Legumes are a rich source of protein and are a staple food in India and in the Middle East. They are classified as lentils, beans, or peas, and all of them are basically seeds from specific plants. Varieties of dal (also called dahl), often mentioned in ayurvedic cooking, are legumes.
A look at versatile legumes from the viewpoint of Ayurveda, the ancient system of holistic healing from India
There are innumerable varieties of legumes grown in different parts of the world, and they come in various shapes, sizes and colors. They have been in cultivation for thousands of years. There are tropical or warm-region legumes and temperate or cool-region legumes. In many parts of the world legumes are considered extremely valuable dietary additions because they constitute relatively inexpensive sources of nutrition- they are generally high in complex carbohydrates, protein and fiber, and relatively low on fat. Not only are legumes highly nutritious, they are very versatile, lending themselves to all kinds of dishes and combining marvelously with grains, vegetables and spices. Best of all, they taste delicious, with a buttery texture and subtly nutty flavor.
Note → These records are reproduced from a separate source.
(** A command that keeps the types; its results satisfy [Q]. *)
Definition typed {A} (m : cmd (vm W) A) (Q : A -> Prop) : Prop := forall v, vm_typed v ->
  match m v with Ok a v' => vm_typed v' /\ Q a | Halt _ => True end.

Lemma typed_ret {A} (a : A) (Q : A -> Prop) : Q a -> typed (mret a) Q.
Proof. intros H v Hv. done. Qed.
Lemma typed_halt {A} e (Q : A -> Prop) : typed (halt e) Q.
Proof. intros v Hv. done. Qed.
Lemma typed_bind {A B} (m : cmd (vm W) A) (f : A -> cmd (vm W) B) P Q :
  typed m P -> (forall a, P a -> typed (f a) Q) -> typed (m ≫= f) Q.
Proof.
  intros Hm Hf v Hv. unfold mbind, cmd_bind. specialize (Hm v Hv). destruct (m v) as [a v1|]; [|done].
  destruct Hm as [H1 H2]. exact (Hf a H2 v1 H1).
Qed.
Lemma typed_seq {A B} (m : cmd (vm W) A) (n : cmd (vm W) B) Q :
  typed m (fun _ => True) -> typed n Q -> typed (m ;; n) Q.
Proof. intros Hm Hn. apply (typed_bind m _ (fun _ => True)); auto. Qed.
Lemma typed_get (Q : vm W -> Prop) : (forall v, vm_typed v -> Q v) -> typed get Q.
Proof. intros H v Hv. split; auto. Qed.
Lemma typed_get_bind {B} (f : vm W -> cmd (vm W) B) Q : (forall v, vm_typed v -> typed (f v) Q) -> typed (get ≫= f) Q.
Proof. intros H. apply (typed_bind get _ vm_typed); [by apply typed_get|done]. Qed.
Lemma typed_modify (f : vm W -> vm W) : (forall v, vm_typed v -> vm_typed (f v)) -> typed (modify f) (fun _ => True).
Proof. intros H v Hv. split; auto. Qed.
Lemma typed_put v : vm_typed v -> typed (put v) (fun _ => True).
Proof. intros H w Hw. done. Qed.
Lemma typed_mono {A} (m : cmd (vm W) A) (P Q : A -> Prop) : typed m P -> (forall a, P a -> Q a) -> typed m Q.
Proof. intros H Hpq v Hv. specialize (H v Hv). destruct (m v); [|done]. destruct H; auto. Qed.
Lemma typed_true {A} (m : cmd (vm W) A) P : typed m P -> typed m (fun _ => True).
Proof. intros H. by apply (typed_mono m P). Qed.
Lemma typed_mloop {X R} (body : X -> cmd (vm W) (X + R)) (Q : R -> Prop) x :
  (forall y, typed (body y) (fun r => match r with inl _ => True | inr b => Q b end)) -> typed (mloop body x) Q.
Proof.
  intros H v Hv. unfold mloop. rewrite loopn_run.
  pose proof (run_invariant (mbody body) (fun p => vm_typed p.2)
    (fun o => match o with Ok b v' => vm_typed v' /\ Q b | Halt _ => True end) (2 ^ LOOP_BITS) (x, v)) as Hr.
  destruct (run (mbody body) (2 ^ LOOP_BITS) (x, v)) as [p|o]; [done|]. apply Hr; [|done].
  intros [y w] Hw. unfold mbody. cbn [fst snd] in *. specialize (H y w Hw). destruct (body y w) as [[y'|b] w'|]; [apply H|apply H|done].
Qed.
Vegetables in Ayurvedic Nutrition
According to ayurveda, it is important to aim for dietary balance by including all six tastes-sweet, sour, salty, pungent, bitter and astringent-in every main meal. Legumes contribute the astringent taste. They help build the seven types of body tissue, especially muscle tissue, which makes them especially important for individuals on a vegetarian diet.
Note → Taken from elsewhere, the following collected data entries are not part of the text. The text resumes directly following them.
(** ** Walks and pages *)

Lemma same_page_div va va' bits :
  12 <= bits -> va / 4096 = va' / 4096 -> va / 2 ^ bits = va' / 2 ^ bits.
Proof.
  intros Hb H. replace (2 ^ bits) with (4096 * 2 ^ (bits - 12))
    by (change 4096 with (2 ^ 12); rewrite <- Z.pow_add_r by lia; f_equal; lia).
  rewrite <- !Z.div_div by lia. by rewrite H.
Qed.
Lemma same_page_index va va' bits :
  12 <= bits -> va / 4096 = va' / 4096 -> tbl_index va bits = tbl_index va' bits.
Proof. intros Hb H. rewrite !tbl_index_div by lia. by rewrite (same_page_div va va'). Qed.
Lemma same_page_mod va va' bits :
  12 <= bits -> va / 4096 = va' / 4096 -> va' mod 2 ^ bits = va mod 2 ^ bits + (va' - va).
Proof.
  intros Hb H. pose proof (same_page_div va va' bits Hb H) as Hd.
  pose proof (Z.div_mod va (2 ^ bits)). pose proof (Z.div_mod va' (2 ^ bits)). nia.
Qed.

(** Addresses of one page have one translation, up to the offset. *)
Lemma walk_same_page m cr3 va va' :
  0 <= va < 2 ^ 47 -> 0 <= va' < 2 ^ 47 -> va / 4096 = va' / 4096 ->
  walk m cr3 va' =
    match walk m cr3 va with
    | Some x => Some (Xlat (x_pa x + (va' - va)) (x_user x) (x_rw x))
    | None => None
    end.
Proof.
  intros H H' Hp. unfold walk.
  replace ((0 <=? va') && (va' <? 2 ^ 47)) with true by lia.
  replace ((0 <=? va) && (va <? 2 ^ 47)) with true by lia. cbn [negb]. unfold entry.
  rewrite !(same_page_index va' va) by (lia || done).
  repeat (case_match; cbn [x_pa x_user x_rw negb]; try done);
    rewrite (same_page_mod va va') by (lia || done); f_equal; f_equal; lia.
Qed.

Section Access.
Context {W : Type}.
Implicit Types k : kstate W.

Lemma put_heap_id k : put_heap (heap_of k) k = k.
Proof. by destruct k as [[] ? ?]. Qed.
Lemma on_heap_ok {A} (m : cmd heap A) k a h :
  m (heap_of k) = Ok a h -> on_heap m k = Ok a (put_heap h k).
Proof. unfold on_heap, zoom. by intros ->. Qed.

(** The processor's view of an address of the current address space. *)
Definition kwalk (k : kstate W) (va : Z) : option xlat := walk (guest (k_vm k)) (cr3_of k) va.
Definition user_can (k : kstate W) (write : bool) (va : Z) : bool :=
  match kwalk k va with Some x => permits true write (x_user x) (x_rw x) | None => false end.

(** The page tables of a range are in RAM. *)
Definition tables_ok (k : kstate W) (lo hi : Z) : Prop :=
  forall va, lo <= va < hi -> path_ok (guest (k_vm k)) (cr3_of k) va /\
             match kwalk k va with Some x => x_pa x < MEM_SIZE | None => True end.

(** What [access_ok] relies on for an address: [translate] answers whether user mode may. *)
Definition checks (k : kstate W) (type va : Z) : Prop :=
  exists r, with_cr3 (fun cr3 => translate cr3 va 1 type) k = Ok r k /\
            (r =? NO_TRANS) = negb (user_can k (nonzero type) va).

Lemma translate_user k va type :
  path_ok (guest (k_vm k)) (cr3_of k) va ->
  (forall x, kwalk k va = Some x -> x_pa x < MEM_SIZE) ->
  checks k type va.
Proof.
  intros Hp Hm. exists (walk_result true (nonzero type) (kwalk k va)). split.
  - unfold with_cr3. rewrite bind_get. erewrite on_heap_ok; [|exact (translate_run _ _ _ _ _ _ Hp)].
    by rewrite (put_heap_id k : put_heap (Heap (guest (k_vm k)) (k_arena k)) k = k).
  - unfold walk_result, user_can. destruct (kwalk k va) as [x|]; [|done].
    destruct (permits _ _ _ _); [|done]. specialize (Hm x eq_refl).
    apply Z.eqb_neq. unfold NO_TRANS, MEM_SIZE, PS_LIMIT in *. change (u64 (-1)) with (2 ^ 64 - 1). lia.
Qed.

Lemma tables_check k type lo hi va : tables_ok k lo hi -> lo <= va < hi -> checks k type va.
Proof.
  intros Ht Hva. destruct (Ht va Hva) as [Hp Hm]. apply translate_user; [done|]. intros x Hx. by rewrite Hx in Hm.
Qed.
In ayurvedic nutrition, they are often a part of every meal of the day. They are also used to make desserts and snacks. Vegetarian protein from legumes requires a well-stoked digestive fire to digest, and individuals new to legumes will find it very helpful to use spices that help digestion such as asafetida, cumin seeds, fresh ginger, and black pepper. Adding these spices to legume dishes will help to reduce any side effect, such as bloating or gas, that beans are often associated with. It is also advisable to add legumes gradually to your diet if they are new additions to your diet. With regular intake, your body will adapt to them and enable you to digest them better and better. You can slowly increase your intake over time to levels that are comfortable for you.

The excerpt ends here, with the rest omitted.